Maintaining a CPA License in Iowa
After finishing all of the necessary steps for becoming a CPA in Iowa, accounting professionals are required to complete steps to stay on top of their profession and incorporate any changes that take place in tax and financial law over time. Without this requirement, many accountants simply could be inaccurately reporting information that would be damaging to clients, and the overall health of the economy. Iowans are required to obtain 120 hours of Continued Professional Education every three years following their initial licensure. Reporting can happen throughout the year, and progress toward the 120 hours is required every year by June 30th.
Four of these 120 CPE hours must be specifically in the area of Ethics and accountancy and professional conduct for accountants. Eight of the 120 hours must be in Accounting and Auditing if the work the CPA does is in the area of supervising or signing compilation reports on financial statements. CPAs who are also educators may not claim more than 50% of their CPE as instruction they have given. For instructors who also publish educational material, they can only claim 25% of the time taken to produce material to publish as CPE credit.
For those CPAs who are getting certified in further accounting fields, CPE credit will be accepted at five times the number of hours of the certifying exam. This is included to account for the studying time it takes to prepare for the exam itself. Instructors can claim CPE credit for 2 hours of preparation per hour of instruction. Courses cannot be claimed if they are taught at the elementary level. For those CPAs who return to academic coursework, academic credit can be claimed as CPE and can be claimed at the rate of 1 semester hour equals 15 CPE hours. Unique to Iowa, a CPA who holds a currently valid license from a different state of residency, but who practices with clients who reside or work in Iowa, may meet the Iowa CPE requirement as long as they have shown to meet the minimum standard for their state.
Finding Support as an Iowan Accountant
There are many organizations that make up the regulating bodies of the field of Accounting. In Iowa, the state regulatory body is the Iowa Professional Licensing Bureau. This is who administers and scored the CPA exam for residents in the state, as well as the agency that the CPE must be reported to at the end of each year. The Iowa membership organization that supports professionalism holds conferences for connecting accounting professionals through networking, and supports continuing education through workshops is the Iowa Society of CPAs. The Society, as they are referred to, also has an accounting youth program for young professionals to feel like they have a place in the field with other young people, and to find mentorship with accountants who have been working much longer and are seasoned with tips and tricks.

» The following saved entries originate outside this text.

(** Scenario S2 of the specification: attribution 0.5, depth 5, a CoinJoin
    in the graph. *)
Definition metrics_s2 : ComplexityMetrics :=
  {| node_count := 50; edge_count := 80; unique_addresses := 120;
     max_depth := 5; avg_branch_factor := 2; max_branch_factor := 3;
     attribution_rate := 5 # 10; attributed_addresses := 60;
     total_addresses := 120; mixing_signals := 1;
     mixing_txids := ["wasabi_cj"];
     coinjoin_detected := true; taproot_ratio := 0; unresolved_paths := 0;
     addresses_checked := 120; unattributed_addresses := 60;
     sources_exhausted := false; avg_fan_in := 1; max_fan_in := 1;
     root_pattern := None; root_pattern_detail := EmptyString;
     script_type_counts := []; total_value_sat := 0 |}.

(** A dormant address: one node, depth zero. *)
Definition metrics_dormant : ComplexityMetrics :=
  new_ComplexityMetrics 1 0 1 0 1 1 0 0 1 0.

(** Scenario S6: attribution 0.05, nothing unresolved, sources
    exhausted. *)
Definition metrics_s6 : ComplexityMetrics :=
  {| node_count := 50; edge_count := 80; unique_addresses := 120;
     max_depth := 5; avg_branch_factor := 2; max_branch_factor := 3;
     attribution_rate := 5 # 100; attributed_addresses := 6;
     total_addresses := 120; mixing_signals := 0; mixing_txids := [];
     coinjoin_detected := false; taproot_ratio := 0; unresolved_paths := 0;
     addresses_checked := 120; unattributed_addresses := 114;
     sources_exhausted := true; avg_fan_in := 1; max_fan_in := 1;
     root_pattern := None; root_pattern_detail := EmptyString;
     script_type_counts := []; total_value_sat := 0 |}.

(** The short-circuit estimate. *)
Definition zero_estimate (e : CostEstimate) : Prop :=
  List.length (tiers e) = 3%nat
  /\ Forall (fun t =>
               estimated_hours_low t == 0 /\ estimated_hours_high t == 0
               /\ total_low t == 0 /\ total_high t == 0) (tiers e)
  /\ mixing_multiplier e == 1 /\ branching_multiplier e == 1
  /\ taproot_multiplier e == 1 /\ fan_in_multiplier e == 1
  /\ base_hours_per_hop e == 0 /\ total_hops e = 0%Z
  /\ unresolved_hours e == 0
  /\ privacy_floor e = TRACEABLE
  /\ confidence e = "high".

(** The confidence grade before promotion, as a relation. *)
Definition graded (m : ComplexityMetrics) (grade : string) : Prop :=
  let r := attribution_rate m in
  (7 # 10 <= r /\ unresolved_paths m = 0%Z -> grade = "high")
  /\ (~ (7 # 10 <= r /\ unresolved_paths m = 0%Z) -> 4 # 10 <= r ->
      grade = "moderate")
  /\ (~ 4 # 10 <= r -> 1 # 10 <= r -> grade = "low")
  /\ (~ 1 # 10 <= r -> grade = "very low").

(** Promotion when the sources were exhausted. *)
Definition promoted (m : ComplexityMetrics) (grade final : string) : Prop :=
  (sources_exhausted m = true /\ (grade = "low" \/ grade = "very low") ->
   final = "moderate")
  /\ (~ (sources_exhausted m = true /\ (grade = "low" \/ grade = "very low"))
      -> final = grade).

(** The unrounded hours of the code, as [compute_cost] computes them. *)
Definition code_multiplier (m : ComplexityMetrics) : Q :=
  (if coinjoin_detected m then MIXING_MULTIPLIER else 1)
  * (if Qltb 5 (avg_branch_factor m) then avg_branch_factor m / 5 else 1)
  * (if Qltb TAPROOT_THRESHOLD (taproot_ratio m) then TAPROOT_MULTIPLIER else 1)
  * (if Qltb 5 (avg_fan_in m) then avg_fan_in m / 5 else 1).

Definition code_hours_low (m : ComplexityMetrics) : Q :=
  _base_time_per_hop (attribution_rate m) / 60
  * float (Z.max (max_depth m) 1) * code_multiplier m.

Definition code_hours_high (m : ComplexityMetrics) : Q :=
  code_hours_low m * HIGH_ESTIMATE_FACTOR
  + float (unresolved_paths m) * UNRESOLVED_HOURS_EACH.

(** Low never exceeds high, in hours and in dollars. *)
Definition tier_ordered (t : TierEstimate) : Prop :=
  estimated_hours_low t <= estimated_hours_high t
  /\ total_low t <= total_high t.

End CostSpec.

(** ** CoinJoin detection (spec 4.5) *)

Module CoinjoinSpec.

Import Core.
Local Open Scope string_scope.
Local Open Scope Z_scope.

Definition known_denominations : list Z :=
  [10000000; 100000; 1000000; 2500000; 5000000; 25000000; 50000000].

(** How many outputs of the node carry the value [v]. *)
Definition occurrences (node : GraphNode) (v : Z) : Z :=
  Z.of_nat (count_occ Z.eq_dec (map value_sat (outputs node)) v).

Definition n_outputs (node : GraphNode) : Z :=
  Z.of_nat (List.length (outputs node)).

(** (a) a known denomination occurs at least three times. *)
Definition known_denomination_match (node : GraphNode) : Prop :=
  exists v, 0 < v /\ In v known_denominations /\ 3 <= occurrences node v.

(** (b) the most frequent positive value occurs at least five times and
    on more than half of the outputs. *)
Definition majority_equal_outputs (node : GraphNode) : Prop :=
  exists v,
    0 < v
    /\ (forall u, 0 < u -> occurrences node u <= occurrences node v)
    /\ 5 <= occurrences node v
    /\ n_outputs node < 2 * occurrences node v.

(** (c) three distinct positive values occur at least three times each. *)
Definition three_equal_groups (node : GraphNode) : Prop :=
  exists v1 v2 v3,
    v1 <> v2 /\ v1 <> v3 /\ v2 <> v3
    /\ 0 < v1 /\ 0 < v2 /\ 0 < v3
    /\ 3 <= occurrences node v1
    /\ 3 <= occurrences node v2
    /\ 3 <= occurrences node v3.

Definition coinjoin_by_spec (node : GraphNode) : Prop :=
  5 <= n_outputs node
  /\ (known_denomination_match node
      \/ majority_equal_outputs node
      \/ three_equal_groups node).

The AACSB is the accrediting body for business and accounting programs, while the National Association of the State Boards of Accountancy helps to enhance how effective each state board can be. They assist with licensure and examination administration. Since the CPA exam is uniform across the 55 jurisdictions that NASBA oversees they are able to clarify regulations in certain circumstances or step in to assist when state boards experience staff turnover or regional natural disaster.